Records excerpted from a collection:
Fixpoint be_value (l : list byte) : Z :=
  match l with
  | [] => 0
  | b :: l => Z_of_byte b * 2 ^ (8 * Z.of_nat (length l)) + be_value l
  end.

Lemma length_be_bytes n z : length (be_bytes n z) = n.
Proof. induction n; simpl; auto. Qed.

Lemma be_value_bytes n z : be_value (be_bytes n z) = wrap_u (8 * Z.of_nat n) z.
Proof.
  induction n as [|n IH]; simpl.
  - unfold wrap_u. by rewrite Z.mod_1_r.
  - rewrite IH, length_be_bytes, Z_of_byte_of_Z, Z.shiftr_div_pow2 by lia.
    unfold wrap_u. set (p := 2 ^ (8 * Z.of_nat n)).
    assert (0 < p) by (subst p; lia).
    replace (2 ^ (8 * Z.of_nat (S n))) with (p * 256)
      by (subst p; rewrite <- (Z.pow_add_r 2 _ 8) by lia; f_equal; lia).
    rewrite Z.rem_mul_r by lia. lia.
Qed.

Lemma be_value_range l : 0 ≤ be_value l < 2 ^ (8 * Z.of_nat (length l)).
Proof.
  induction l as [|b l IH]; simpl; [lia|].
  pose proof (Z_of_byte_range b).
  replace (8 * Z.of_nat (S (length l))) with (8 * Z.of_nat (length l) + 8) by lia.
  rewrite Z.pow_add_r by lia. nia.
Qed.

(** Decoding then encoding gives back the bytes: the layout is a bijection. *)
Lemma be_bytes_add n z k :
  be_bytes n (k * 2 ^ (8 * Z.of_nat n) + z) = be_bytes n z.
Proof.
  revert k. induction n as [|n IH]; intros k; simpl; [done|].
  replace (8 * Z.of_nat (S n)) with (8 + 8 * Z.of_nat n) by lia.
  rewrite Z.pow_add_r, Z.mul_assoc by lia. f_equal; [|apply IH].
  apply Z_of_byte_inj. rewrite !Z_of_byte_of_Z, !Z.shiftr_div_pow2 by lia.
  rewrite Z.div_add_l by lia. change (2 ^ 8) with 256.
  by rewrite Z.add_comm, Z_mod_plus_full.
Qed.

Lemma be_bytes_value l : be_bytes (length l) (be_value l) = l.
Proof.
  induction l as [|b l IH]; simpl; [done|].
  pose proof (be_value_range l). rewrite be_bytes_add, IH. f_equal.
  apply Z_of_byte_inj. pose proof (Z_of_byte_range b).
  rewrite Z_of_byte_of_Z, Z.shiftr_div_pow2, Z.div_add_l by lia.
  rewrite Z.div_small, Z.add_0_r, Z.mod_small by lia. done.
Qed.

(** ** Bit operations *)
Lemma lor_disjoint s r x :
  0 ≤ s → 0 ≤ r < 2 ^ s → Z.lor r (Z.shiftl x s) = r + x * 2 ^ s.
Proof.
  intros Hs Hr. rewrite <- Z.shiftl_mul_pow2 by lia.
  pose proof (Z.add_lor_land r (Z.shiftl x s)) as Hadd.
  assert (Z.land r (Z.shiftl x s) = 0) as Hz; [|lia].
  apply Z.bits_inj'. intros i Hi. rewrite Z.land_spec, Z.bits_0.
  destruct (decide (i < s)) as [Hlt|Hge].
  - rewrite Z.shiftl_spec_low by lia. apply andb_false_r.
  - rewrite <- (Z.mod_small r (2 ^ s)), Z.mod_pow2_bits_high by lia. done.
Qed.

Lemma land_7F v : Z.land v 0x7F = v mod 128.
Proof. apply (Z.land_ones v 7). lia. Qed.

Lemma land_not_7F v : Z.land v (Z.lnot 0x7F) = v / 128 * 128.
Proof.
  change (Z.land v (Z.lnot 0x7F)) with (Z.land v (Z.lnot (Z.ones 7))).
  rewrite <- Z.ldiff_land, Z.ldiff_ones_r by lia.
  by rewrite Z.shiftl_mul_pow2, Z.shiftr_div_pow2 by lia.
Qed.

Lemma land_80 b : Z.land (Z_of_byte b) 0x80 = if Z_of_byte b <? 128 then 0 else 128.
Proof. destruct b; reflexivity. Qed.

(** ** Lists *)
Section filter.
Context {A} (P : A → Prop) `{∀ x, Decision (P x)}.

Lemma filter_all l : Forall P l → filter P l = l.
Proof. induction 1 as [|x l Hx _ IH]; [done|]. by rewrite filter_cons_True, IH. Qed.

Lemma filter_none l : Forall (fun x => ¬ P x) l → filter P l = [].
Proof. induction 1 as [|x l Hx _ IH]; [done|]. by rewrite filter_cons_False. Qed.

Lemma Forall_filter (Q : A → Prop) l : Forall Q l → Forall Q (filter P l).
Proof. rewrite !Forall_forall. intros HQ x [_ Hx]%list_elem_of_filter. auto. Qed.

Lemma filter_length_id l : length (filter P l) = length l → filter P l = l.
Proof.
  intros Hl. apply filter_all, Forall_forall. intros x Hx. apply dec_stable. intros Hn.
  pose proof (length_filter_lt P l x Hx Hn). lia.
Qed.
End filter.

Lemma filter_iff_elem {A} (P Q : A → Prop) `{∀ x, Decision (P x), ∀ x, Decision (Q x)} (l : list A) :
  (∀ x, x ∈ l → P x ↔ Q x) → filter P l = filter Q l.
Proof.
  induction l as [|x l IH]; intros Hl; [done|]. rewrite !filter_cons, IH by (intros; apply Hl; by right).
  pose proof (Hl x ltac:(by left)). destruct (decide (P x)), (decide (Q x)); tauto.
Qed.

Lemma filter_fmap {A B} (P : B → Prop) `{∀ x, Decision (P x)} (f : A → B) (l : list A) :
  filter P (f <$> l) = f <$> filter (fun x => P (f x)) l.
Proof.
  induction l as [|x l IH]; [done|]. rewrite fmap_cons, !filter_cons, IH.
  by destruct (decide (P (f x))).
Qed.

Task prompt | Only the lines from the one that contains "(** ** Lists *)" to the end of the entries above should be given again, exactly and in full.

Exercise response |
(** ** Lists *)
Section filter.
Context {A} (P : A → Prop) `{∀ x, Decision (P x)}.

Lemma filter_all l : Forall P l → filter P l = l.
Proof. induction 1 as [|x l Hx _ IH]; [done|]. by rewrite filter_cons_True, IH. Qed.

Lemma filter_none l : Forall (fun x => ¬ P x) l → filter P l = [].
Proof. induction 1 as [|x l Hx _ IH]; [done|]. by rewrite filter_cons_False. Qed.

Lemma Forall_filter (Q : A → Prop) l : Forall Q l → Forall Q (filter P l).
Proof. rewrite !Forall_forall. intros HQ x [_ Hx]%list_elem_of_filter. auto. Qed.

Lemma filter_length_id l : length (filter P l) = length l → filter P l = l.
Proof.
  intros Hl. apply filter_all, Forall_forall. intros x Hx. apply dec_stable. intros Hn.
  pose proof (length_filter_lt P l x Hx Hn). lia.
Qed.
End filter.

Lemma filter_iff_elem {A} (P Q : A → Prop) `{∀ x, Decision (P x), ∀ x, Decision (Q x)} (l : list A) :
  (∀ x, x ∈ l → P x ↔ Q x) → filter P l = filter Q l.
Proof.
  induction l as [|x l IH]; intros Hl; [done|]. rewrite !filter_cons, IH by (intros; apply Hl; by right).
  pose proof (Hl x ltac:(by left)). destruct (decide (P x)), (decide (Q x)); tauto.
Qed.

Lemma filter_fmap {A B} (P : B → Prop) `{∀ x, Decision (P x)} (f : A → B) (l : list A) :
  filter P (f <$> l) = f <$> filter (fun x => P (f x)) l.
Proof.
  induction l as [|x l IH]; [done|]. rewrite fmap_cons, !filter_cons, IH.
  by destruct (decide (P (f x))).
Qed.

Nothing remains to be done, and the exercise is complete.